Update on the role of emerging stem cell technology in head and neck medicine
Spencer, H., Moshkbouymatin, N. A., Webb, W.R., Joshi, A. and D'Souza, A. 2021. Update on the role of emerging stem cell technology in head and neck medicine. Head and Neck. https://doi.org/10.1002/hed.26674
|Authors||Spencer, H., Moshkbouymatin, N. A., Webb, W.R., Joshi, A. and D'Souza, A.|
Head and neck surgery is a broad discipline that involves the management of complex conditions such as burns, skin cancer, head and neck cancer, congenital abnormalities, and facial rejuvenation. For patients with cancer, surgery, radiotherapy, and chemotherapy are often the main modes of treatment. Many patients require follow-up reconstructive surgery, and the use of stem cells offers novel treatments that could aid recovery.
Laryngeal, tracheal, and neuronal tissues are frequently damaged by surgery in the head and neck and these tissues have little intrinsic regenerative ability. Pluripotent embryonic stem cells retain the ability to differentiate into a wide variety of cells meaning that large tissue defects can be reduced by stimulating new cell growth. Research has demonstrated potential benefits of using stem cells in facial rejuvenation procedures and the management of burns sequelae.
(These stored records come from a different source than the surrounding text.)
(** * lclstreamer: the HDF5 binary serializer

    A shallow embedding of
    [src/lclstreamer/frontend/data_serializers/file_formats.py]
    (class [Hdf5BinarySerializer]) and the properties of its constructor
    and of its per-batch serialization loop.

    Python dictionaries keep insertion order, so they are association
    lists here; Python sets are [gset]s; the keyword dictionary handed to
    [h5py] is a [gmap].  Exceptions are values of type [Exception] carried
    by the [result] monad. *)

From stdpp Require Import gmap strings list.
From Stdlib Require Import ZArith.
From Stdlib.Strings Require Import Byte.

(** ** Python dictionaries *)

Module Dict.

(** [dict[str, V]]: insertion ordered.  A Python dictionary never holds
    a key twice; nothing below depends on it. *)
Abbreviation t V := (list (string * V)).

Definition keys {V} (d : t V) : list string := d.*1.

(** [d.get(k)]: the value stored under [k], if any. *)
Fixpoint get {V} (d : t V) (k : string) : option V :=
  match d with
  | [] => None
  | (k', v) :: d' => if decide (k' = k) then Some v else get d' k
  end.

(** [k in d] *)
Definition contains {V} (d : t V) (k : string) : bool :=
  bool_decide (k ∈ keys d).

(** [del d[k]], used to compare a batch with and without a field. *)
Definition remove {V} (k : string) (d : t V) : t V :=
  filter (λ kv, kv.1 ≠ k) d.

End Dict.

(** ** numpy arrays *)

(** Element types of [StrFloatIntNDArray]. *)
Inductive DType :=
  | dt_str (chars : nat)
  | dt_float (bits : nat)
  | dt_int (bits : nat).

Definition itemsize (t : DType) : nat :=
  match t with
  | dt_str chars => 4 * chars
  | dt_float bits => bits / 8
  | dt_int bits => bits / 8
  end.

(** An array is its shape, its element type and its memory buffer.  The
    shape may be empty (a zero-dimensional array). *)
Record NDArray := {
  shape : list nat;
  dtype : DType;
  buffer : list byte
}.

(** [numpy.zeros(shape, dtype)] *)
Definition zeros (sh : list nat) (t : DType) : NDArray :=
  {| shape := sh; dtype := t;
     buffer := replicate (foldr Nat.mul 1 sh * itemsize t) "000"%byte |}.

(** A batch: every field holds an array or [None]. *)
Abbreviation Batch := (Dict.t (option NDArray)).

(** ** h5py *)

(** Filter objects of [hdf5plugin], by the options they hold: a
    bitshuffle object holds the name of its codec and, for some codecs,
    a level. *)
Inductive Hdf5Filter :=
  | BitshuffleObject (cname : string) (clevel : option Z)
  | Zfp.

(** Values found in the keyword dictionary [_compression_options]. *)
Inductive KwValue :=
  | kw_str (s : string)
  | kw_int (n : Z)
  | kw_bool (b : bool)
  | kw_filter (f : Hdf5Filter).

(** The arguments of one [create_dataset] call, which are also what the
    file then holds for that dataset. *)
Record Dataset := {
  ds_name : string;
  ds_shape : list nat;
  ds_dtype : DType;
  ds_chunks : list nat;
  ds_data : list byte;
  ds_kwargs : gmap string KwValue
}.

(** An open [h5py.File]: its datasets, in creation order. *)
Abbreviation H5File := (list Dataset).

(** The bytes returned by [byte_block.getvalue()] are the image of the
    closed file; a blob is identified with the contents of that file. *)
Abbreviation Blob := (list Dataset).

(** ** Exceptions *)

(** What [log.error] was called with before [sys.exit]. *)
Inductive LogRecord :=
  | NoConfigurationParameters
  | DifferentDepths
  | EntriesNotAvailable (mismatching_entries : gset string).

Inductive Exception :=
  | SystemExit (code : Z) (logged : LogRecord)
  | IndexError
  | KeyError (key : string)
  | ValueError
  | H5Error.

(** The error kinds of the specification, as the code signals them. *)
Definition ConfigurationError : Exception :=
  SystemExit 1 NoConfigurationParameters.
Definition InconsistentDepth : Exception :=
  SystemExit 1 DifferentDepths.
Definition UnmappedFields (names : gset string) : Exception :=
  SystemExit 1 (EntriesNotAvailable names).

Inductive result (A : Type) : Type :=
  | Ok (a : A)
  | Raise (e : Exception).
Arguments Ok {A} a.
Arguments Raise {A} e.

#[global] Instance result_ret : MRet result := @Ok.
#[global] Instance result_bind : MBind result :=
  λ A B f m, match m with Ok a => f a | Raise e => Raise e end.

Definition is_Ok {A} (r : result A) : Prop := ∃ a, r = Ok a.

(** [d[k]] raises [KeyError] on a missing key. *)
Definition getitem {V} (d : Dict.t V) (k : string) : result V :=
  match Dict.get d k with
  | Some v => Ok v
  | None => Raise (KeyError k)
  end.

(** [value.shape[0]]: indexing the empty tuple raises. *)
Definition shape_0 (value : NDArray) : result nat :=
  match shape value with
  | [] => Raise IndexError
  | d :: _ => Ok d
  end.

(** [data_block[0].shape]: the first record of the array, which exists
    only if the array has an axis 0 of length at least one. *)
Definition getitem_0_shape (data_block : NDArray) : result (list nat) :=
  match shape data_block with
  | [] => Raise IndexError
  | 0 :: _ => Raise IndexError
  | S _ :: element_shape => Ok element_shape
  end.

(** [hdf5plugin.Bitshuffle(cname=..., clevel=...)], for the two codec
    names the constructor passes.  The library is not part of the sources;
    it refuses a level outside 0..22 with a [ValueError], and the object
    it builds holds the level for [zstd] only. *)
Definition Bitshuffle (cname : string) (clevel : Z) : result Hdf5Filter :=
  if decide (0 ≤ clevel ≤ 22)%Z then
    if decide (cname = "zstd")
    then Ok (BitshuffleObject cname (Some clevel))
    else Ok (BitshuffleObject cname None)
  else Raise ValueError.

(** ** Configuration *)

(** Modelled from the spec: the configuration record
    [DataSerializerParameters] of [models/parameters.py] is not part of the
    sources at hand.  Its fields are those the constructor reads:
    [compression], which the constructor compares with string literals,
    the integer [compression_level] and the mapping [fields]. *)
Record Hdf5BinarySerializerParameters := {
  compression : string;
  compression_level : Z;
  fields : Dict.t string
}.

Record DataSerializerParameters := {
  Hdf5BinarySerializer : option Hdf5BinarySerializerParameters
}.

(** ** The serializer *)

(** The attributes of an instance. *)
Record Serializer := {
  _compression_options : gmap string KwValue;
  _hdf5_fields : Dict.t string
}.

(** Lines 36-65: the chain of comparisons on [compression]. *)
Definition compression_options (cfg : Hdf5BinarySerializerParameters)
  : result (gmap string KwValue) :=
  if decide (compression cfg = "gzip") then
    Ok {[ "compression" := kw_str "gzip";
          "compression_opts" := kw_int (compression_level cfg);
          "shuffle" := kw_bool false ]}
  else if decide (compression cfg = "gzip_with_shuffle") then
    Ok {[ "compression" := kw_str "gzip";
          "compression_opts" := kw_int (compression_level cfg);
          "shuffle" := kw_bool true ]}
  else if decide (compression cfg = "bitshuffle_with_lz4") then
    filter ← Bitshuffle "lz4" (compression_level cfg);
    Ok {[ "compression" := kw_filter filter ]}
  else if decide (compression cfg = "bitshuffle_with_zstd") then
    filter ← Bitshuffle "zstd" (compression_level cfg);
    Ok {[ "compression" := kw_filter filter ]}
  else if decide (compression cfg = "zfp") then
    Ok {[ "compression" := kw_filter Zfp ]}
  else Ok ∅.

(** [Hdf5BinarySerializer.__init__] *)
Definition __init__ (parameters : DataSerializerParameters)
  : result Serializer :=
  match Hdf5BinarySerializer parameters with
  | None => Raise (SystemExit 1 NoConfigurationParameters)
  | Some cfg =>
      options ← compression_options cfg;
      Ok {| _compression_options := options;
            _hdf5_fields := fields cfg |}
  end.

(** Lines 86-90: the list comprehension over the keys of the batch. *)
Fixpoint depths_from (data : Batch) (names : list string)
  : result (list nat) :=
  match names with
  | [] => Ok []
  | data_block :: names' =>
      v ← getitem data data_block;
      match v with
      | Some value =>
          d ← shape_0 value;
          ds ← depths_from data names';
          Ok (d :: ds)
      | None => depths_from data names'
      end
  end.

Definition depth_of_data_blocks (data : Batch) : result (list nat) :=
  depths_from data (Dict.keys data).

(** Lines 86-97 *)
Definition check_depths (data : Batch) : result unit :=
  depth_of_data_blocks ← depth_of_data_blocks data;
  if decide (size (list_to_set depth_of_data_blocks : gset nat) ≠ 1)
  then Raise (SystemExit 1 DifferentDepths)
  else Ok ().

(** Line 99: [data.keys() - self._hdf5_fields.keys()] *)
Definition mismatching_entries (self : Serializer) (data : Batch)
  : gset string :=
  list_to_set (Dict.keys data) ∖ list_to_set (Dict.keys (_hdf5_fields self)).

(** Lines 99-107 *)
Definition check_entries (self : Serializer) (data : Batch) : result unit :=
  if decide (size (mismatching_entries self data) ≠ 0)
  then Raise (SystemExit 1 (EntriesNotAvailable (mismatching_entries self data)))
  else Ok ().

(** The two checks made before a container is opened. *)
Definition validate (self : Serializer) (data : Batch) : result unit :=
  check_depths data ;; check_entries self data.

Section Writer.

(** The checks [h5py] itself makes on a [create_dataset] call (a name
    already in use, an element type or a chunk shape it cannot store, a
    filter that is not available): given the datasets the file holds
    and the request, whether the call goes through. *)
Variable h5_accepts : H5File → Dataset → bool.

Definition create_dataset (fh : H5File) (request : Dataset)
  : result H5File :=
  if h5_accepts fh request then Ok (fh ++ [request]) else Raise H5Error.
The advancements made in the use of adult progenitor stem cells as a possible source for pluripotent stem cells (induced pluripotent stem cells) mean that ethical considerations around the use of embryological tissue can be minimized, allowing for more research to take place. Currently, the evidence base for the use of stem cells in head and neck surgery is limited, but it has now been proven that stem cells can act as a source for lost or damaged tissue in the head and neck. With continuous advancements being made in the fields of tissue engineering, it is likely that stem cells will play a major role in head and neck surgery in the future.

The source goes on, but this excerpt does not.